The quality of commercialization is greed, and, in Maitreya’s view, commercialization means making money while others starve. It will affect all nations, He says. This negative energy, which recoiled from the battlefield, will create a very hostile world. It is the human mind which has created this force and it can be changed by human awareness. Only Maitreya, however, has the power to turn this destructive energy into a creative force. Commercialization throughout the world is part of the pattern that will result in a major collapse of the world’s stock markets, beginning in Japan.

After this crash, the first duty of governments will be to feed people with the right food. Their second duty will be to ensure adequate housing. Next will come health and education, and lastly, defence. In short, the crash will lead to a reordering of priorities. Already, there are many strikes taking place as people begin to question the boss-employee relationship. This is because the new energy is already diluting and sweeping away the master-servant relationship which underlies so much of market forces. You can only solve the problems of the world, Maitreya points out, with a sense of realism that is not clouded by ideology or market forces.

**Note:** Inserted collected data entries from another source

Definition with_items_cache (c : Cache string (list N)) (w : World) : World :=
  {| server := server w; browse_cache := browse_cache w;
     orders_cache := orders_cache w; items_cache := c |}.


(** Placing an order does not go through the cache. *)
Definition submit_order (env : Env) (user_id : N) (batch_id notes : string)
    (w : World) : PlaceOutcome * World :=
  let (out, s) := place_order_form env user_id batch_id notes (server w) in
  (out, with_server s w).

(* ------------------------------------------------------------------ *)
(** ** Simulate Pay Now (Customer Portal) *)

(** [UPDATE orders SET status='confirmed', modified_at=NOW() WHERE order_id=%s]. *)
Definition confirm_order (order_id : N) : Stmt unit :=
  fun now c =>
    (tt, on_view (fun t => with_orders
                    (update_where (fun o => N.eqb (o_order_id o) order_id)
                                  (set_o_status confirmed now) (orders t)) t) c).

(** [UPDATE payments SET status='completed', method='upi' WHERE payment_id=%s];
    a NULL parameter matches no row. *)
Definition complete_payment (payment_id : option N) : Stmt unit :=
  fun _ c =>
    (tt, on_view (fun t => with_payments
                    (update_where
                       (fun p => match payment_id with
                                 | Some pid => N.eqb (p_payment_id p) pid
                                 | None => false
                                 end)
                       (set_p_paid completed upi) (payments t)) t) c).

(** The body of the button: interactions 1 and 2 are the two UPDATEs, 3 the
    commit; an exception rolls back; the connection is closed in any case. *)
Definition simulate_pay_now (env : Env) (row : OrderRow) (s : Server)
  : (DbError + unit) * Server :=
  match (cur_execute env 1 (confirm_order (o_order_id (or_order row))) ;;;
         cur_execute env 2 (complete_payment (or_payment_id row)) ;;;
         conn_commit env 3) (get_conn s) with
  | (inr _, c) => (inr tt, conn_close c)
  | (inl e, c) => (inl e, conn_close (conn_rollback c))
  end.

Inductive PayEvent :=
| PaymentSuccessful (oid : N)      (* 'Payment for Order .. successful!', then st.rerun() *)
| PaymentFailed (e : DbError)      (* 'Payment failed: ..' *)
| DuplicateWidgetID (oid : N).     (* two buttons with the key pay_<oid> *)

(** [row['status'] == 'placed' and row['payment_status'] == 'pending']. *)
Definition shows_pay_button (row : OrderRow) : bool :=
  order_status_eqb (o_status (or_order row)) placed
  && match or_payment_status row with
     | Some st => payment_status_eqb st pending
     | None => false
     end.

(** The loop over the rows of the order listing.  [clicked] is the order
    whose button was pressed in the browser, [seen] the button keys already
    created in this run of the script. *)
Fixpoint pay_buttons (env : Env) (clicked : option N) (seen : list N)
    (rows : list OrderRow) (s : Server) : list PayEvent * Server :=
  match rows with
  | [] => ([], s)
  | row :: rest =>
      if shows_pay_button row then
        let oid := o_order_id (or_order row) in
        if existsb (N.eqb oid) seen then ([DuplicateWidgetID oid], s)
        else if match clicked with Some k => N.eqb k oid | None => false end then
          match simulate_pay_now env row s with
          | (inr _, s') => ([PaymentSuccessful oid], s')
          | (inl e, s') =>
              let (evs, s'') := pay_buttons env clicked (oid :: seen) rest s' in
              (PaymentFailed e :: evs, s'')
          end
        else pay_buttons env clicked (oid :: seen) rest s
      else pay_buttons env clicked seen rest s
  end.

(** One run of the My Orders & Payments tab: interaction 0 is the listing
    read through [fetch_df]. *)
Definition my_orders_tab (env : Env) (user_id : N) (clicked : option N) (w : World)
  : (DbError + list PayEvent) * World :=
  match fetch_df N.eqb orders_query env 0 user_id (orders_cache w) (server w) with
  | (inl e, c) => (inl e, with_orders_cache c w)
  | (inr rows, c) =>
      let (evs, s) := pay_buttons env clicked [] rows (server w) in
      (inr evs, with_server s (with_orders_cache c w))
  end.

‘‘Politicians whose creed is ‘market forces’,’’ Maitreya says, ‘‘will find that their time is over.’’ Capitalism, in its pure form, is at an end in Europe. It has no future whatsoever. Instead, countries will model their governments on a form of democratic socialism. Gradually this will become the model for all nations as the most effective way to ensure that the voice and will of the people is properly represented. In the new systems, Maitreya says, even market forces will be based on social consciousness. Market forces will not be ‘in charge’ of social consciousness. It is social consciousness which will guide market forces.